(** [[\.\·]] *)
Definition is_dot (c : ascii) : bool := ((code c =? 46) || (code c =? 183))%N.
(** [[\(\[\{]] *)
Definition is_lparen (c : ascii) : bool :=
  ((code c =? 40) || (code c =? 91) || (code c =? 123))%N.
(** [[\)\]\}]] *)
Definition is_rparen (c : ascii) : bool :=
  ((code c =? 41) || (code c =? 93) || (code c =? 125))%N.
(** [\d] *)
Definition is_digit (c : ascii) : bool := between 48 57 c.
(** [[A-Z]] and [[a-z]] *)
Definition is_upper (c : ascii) : bool := between 65 90 c.
Definition is_lower (c : ascii) : bool := between 97 122 c.
(** [\s]: the white space of [str] patterns below U+0100. *)
Definition is_space (c : ascii) : bool :=
  (between 9 13 c || between 28 32 c || (code c =? 133) || (code c =? 160))%N.

(** The longest prefix of characters satisfying [p], and what follows:
    the match of [\d+] or [\s+] once its first character is known. *)
Fixpoint span (p : ascii -> bool) (s : string) : string * string :=
  match s with
  | String c s' =>
      if p c then let '(run, rest) := span p s' in (String c run, rest)
      else ("", s)
  | "" => ("", "")
  end.

(** [_token_pat.match(formula, pos)] on the suffix [formula[pos:]]:
    the group that matched, the matched text and the text after it. *)
Definition match_token (s : string) : option (kind * string * string) :=
  match s with
  | "" => None
  | String c s' =>
      if is_dot c then Some (Kdot, String c "", s')
      else if is_lparen c then Some (Klparen, String c "", s')
      else if is_rparen c then Some (Krparen, String c "", s')
      else if is_digit c then
        let '(run, rest) := span is_digit s' in Some (Knumber, String c run, rest)
      else if is_upper c then
        match s' with
        | String d s'' =>
            if is_lower d then Some (Kelem, String c (String d ""), s'')
            else Some (Kelem, String c "", s')
        | "" => Some (Kelem, String c "", s')
        end
      else if is_space c then
        let '(run, rest) := span is_space s' in Some (Kspace, String c run, rest)
      else None
  end.

(** [formula[pos:pos+5]] *)
Fixpoint take (n : nat) (s : string) : string :=
  match n, s with
  | S n', String c s' => String c (take n' s')
  | _, _ => ""
  end.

——

**What the task requires**
Beginning at the top of the data, extract each line through the line containing "Definition is_rparen (c" and return those lines exactly, with nothing added.

**Result of this task**
(** [[\.\·]] *)
Definition is_dot (c : ascii) : bool := ((code c =? 46) || (code c =? 183))%N.
(** [[\(\[\{]] *)
Definition is_lparen (c : ascii) : bool :=
  ((code c =? 40) || (code c =? 91) || (code c =? 123))%N.
(** [[\)\]\}]] *)
Definition is_rparen (c : ascii) : bool :=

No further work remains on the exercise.